_INPUT DATA_
(** [get_fallback_response(symptoms)]: the canned text and its severity. *)
Definition get_fallback_response (symptoms : string)
  : Py.exn + (string * string) :=
  let symptoms_lower := Py.lower symptoms in
  if Py.any_in serious_keywords symptoms_lower then
    if Py.contains "chest" symptoms_lower then canned "serious" "chest"
    else if Py.contains "breath" symptoms_lower then canned "serious" "breathing"
    else canned "serious" "severe"
  else if Py.contains "headache" symptoms_lower
          || Py.contains "head" symptoms_lower then
    canned "mild" "headache"
  else if Py.contains "cold" symptoms_lower
          || Py.contains "cough" symptoms_lower
          || Py.contains "runny nose" symptoms_lower then
    canned "mild" "cold"
  else if Py.contains "fever" symptoms_lower
          && Py.contains "mild" symptoms_lower then
    canned "mild" "fever"
  else if Py.any_in mild_indicators symptoms_lower then
    canned "mild" "default"
  else canned "serious" "default".

(** The rows of the table a lookup can hit: severity, key, text. *)
Definition table_rows : list (string * string * string) :=
  flat_map (fun row => map (fun kv => (fst row, fst kv, snd kv)) (snd row))
    FALLBACK_RESPONSES.

(** The canned texts of the table. *)
Definition canned_texts : list string :=
  flat_map (fun row => Py.values (snd row)) FALLBACK_RESPONSES.

(** ** The world the handlers run in *)

(** A JSON value, as [json.load] builds it and [json.dump] writes it. *)
#[local] Set Warnings "-register-all".
Inductive json : Type :=
  | JNull
  | JBool (b : bool)
  | JInt (n : Z)
  | JFloat (literal : string)
  | JStr (s : string)
  | JList (items : list json)
  | JDict (fields : list (string * json)).

(** The file at [CONVERSATIONS_FILE]: not there, there but [open] or
    [json.load] raises on it, or there and holding a JSON document. *)
Inductive file_state : Type :=
  | Missing
  | Unreadable
  | Holds (doc : json).

(** The lines the program prints. *)
Inductive line : Type :=
  | ErrorLoadingConversations
  | ErrorSavingConversation (e : Py.exn)
  | OpenAIAPIError (e : Py.exn)
  | ErrorInDiagnoseSymptoms (e : Py.exn)
  | ErrorGettingHistory (e : Py.exn).

(** [client] is [None] or a client; [create] is the outcome of the chat
    completion call on the user's message up to reading
    [response.choices[0].message.content]: the content, or the exception
    raised on the way.  The system prompt, the model name and the sampling
    parameters are the same in every call. *)
(** What happens when the log file is written: the write goes through;
    [os.makedirs] or [open] raises and the file is not touched; or the file
    is opened, hence emptied, and [json.dump] breaks off. *)
Inductive disk_state : Type :=
  | Writable
  | Refusing
  | Failing.

Record World : Type := mkWorld {
  conv_file : file_state;
  disk : disk_state;
  client : option (string -> Py.exn + string);
  clock : nat -> string;
  ticks : nat;
  stdout : list line
}.

Definition set_file (f : file_state) (w : World) : World :=
  mkWorld f (disk w) (client w) (clock w) (ticks w) (stdout w).

Definition set_ticks (n : nat) (w : World) : World :=
  mkWorld (conv_file w) (disk w) (client w) (clock w) n (stdout w).

Definition set_stdout (out : list line) (w : World) : World :=
  mkWorld (conv_file w) (disk w) (client w) (clock w) (ticks w) out.

(** ** Computations: state passing with exceptions *)

Definition M (A : Type) : Type := World -> (Py.exn + A) * World.

Definition ret {A : Type} (a : A) : M A := fun w => (inr a, w).

Definition raise {A : Type} (e : Py.exn) : M A := fun w => (inl e, w).

Definition bind {A B : Type} (m : M A) (k : A -> M B) : M B :=
  fun w =>
    match m w with
    | (inr a, w') => k a w'
    | (inl e, w') => (inl e, w')
    end.

(** [try: body except Exception as e: handler(e)] *)
Definition try_except {A : Type} (body : M A) (handler : Py.exn -> M A) : M A :=
  fun w =>
    match body w with
    | (inr a, w') => (inr a, w')
    | (inl e, w') => handler e w'
    end.

Definition lift {A : Type} (r : Py.exn + A) : M A := fun w => (r, w).

Declare Scope monad_scope.
Delimit Scope monad_scope with monad.
Notation "x <- m ;; k" := (bind m (fun x => k))
  (at level 61, m at next level, right associativity) : monad_scope.
Notation "m ;;; k" := (bind m (fun _ => k))
  (at level 61, right associativity) : monad_scope.
Open Scope monad_scope.

(** [print(...)] *)
Definition print (l : line) : M unit :=
  fun w => (inr tt, set_stdout (stdout w ++ [l]) w).

(** [datetime.now().isoformat()] *)
Definition datetime_now_isoformat : M string :=
  fun w => (inr (clock w (ticks w)), set_ticks (S (ticks w)) w).

(** [os.path.exists(CONVERSATIONS_FILE)] *)
Definition os_path_exists : M bool :=
  fun w =>
    match conv_file w with
    | Missing => (inr false, w)
    | _ => (inr true, w)
    end.

(** [with open(CONVERSATIONS_FILE, 'r') as f: json.load(f)] *)
Definition json_load_file : M json :=
  fun w =>
    match conv_file w with
    | Holds doc => (inr doc, w)
    | Unreadable => (inl Py.JSONDecodeError, w)
    | Missing => (inl Py.OSError, w)
    end.

(** [os.makedirs(..., exist_ok=True)] and
    [with open(CONVERSATIONS_FILE, 'w') as f: json.dump(data, f, indent=2)]:
    the file then holds [data], or [OSError] is raised. *)
Definition json_dump_file (data : json) : M unit :=
  fun w =>
    match disk w with
    | Writable => (inr tt, set_file (Holds data) w)
    | Refusing => (inl Py.OSError, w)
    | Failing => (inl Py.OSError, set_file Unreadable w)
    end.

(** ** The conversation log *)

Definition default_document : json := JDict [("conversations", JList [])].

(** [load_conversations()] *)
Definition load_conversations : M json :=
  there <- os_path_exists ;;
  if there : bool then
    try_except json_load_file
      (fun _ => print ErrorLoadingConversations ;;; ret default_document)
  else ret default_document.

_EXERCISE DIRECTIONS_
Which lines above run from the one containing "(** The canned texts of the table. *)" down to the one containing "[response.choices[0].message.content]: the content, or"? Repeat exactly those, both ends included, and nothing else.

_OUTPUT OF THE TASK_
(** The canned texts of the table. *)
Definition canned_texts : list string :=
  flat_map (fun row => Py.values (snd row)) FALLBACK_RESPONSES.

(** ** The world the handlers run in *)

(** A JSON value, as [json.load] builds it and [json.dump] writes it. *)
#[local] Set Warnings "-register-all".
Inductive json : Type :=
  | JNull
  | JBool (b : bool)
  | JInt (n : Z)
  | JFloat (literal : string)
  | JStr (s : string)
  | JList (items : list json)
  | JDict (fields : list (string * json)).

(** The file at [CONVERSATIONS_FILE]: not there, there but [open] or
    [json.load] raises on it, or there and holding a JSON document. *)
Inductive file_state : Type :=
  | Missing
  | Unreadable
  | Holds (doc : json).

(** The lines the program prints. *)
Inductive line : Type :=
  | ErrorLoadingConversations
  | ErrorSavingConversation (e : Py.exn)
  | OpenAIAPIError (e : Py.exn)
  | ErrorInDiagnoseSymptoms (e : Py.exn)
  | ErrorGettingHistory (e : Py.exn).

(** [client] is [None] or a client; [create] is the outcome of the chat
    completion call on the user's message up to reading
    [response.choices[0].message.content]: the content, or the exception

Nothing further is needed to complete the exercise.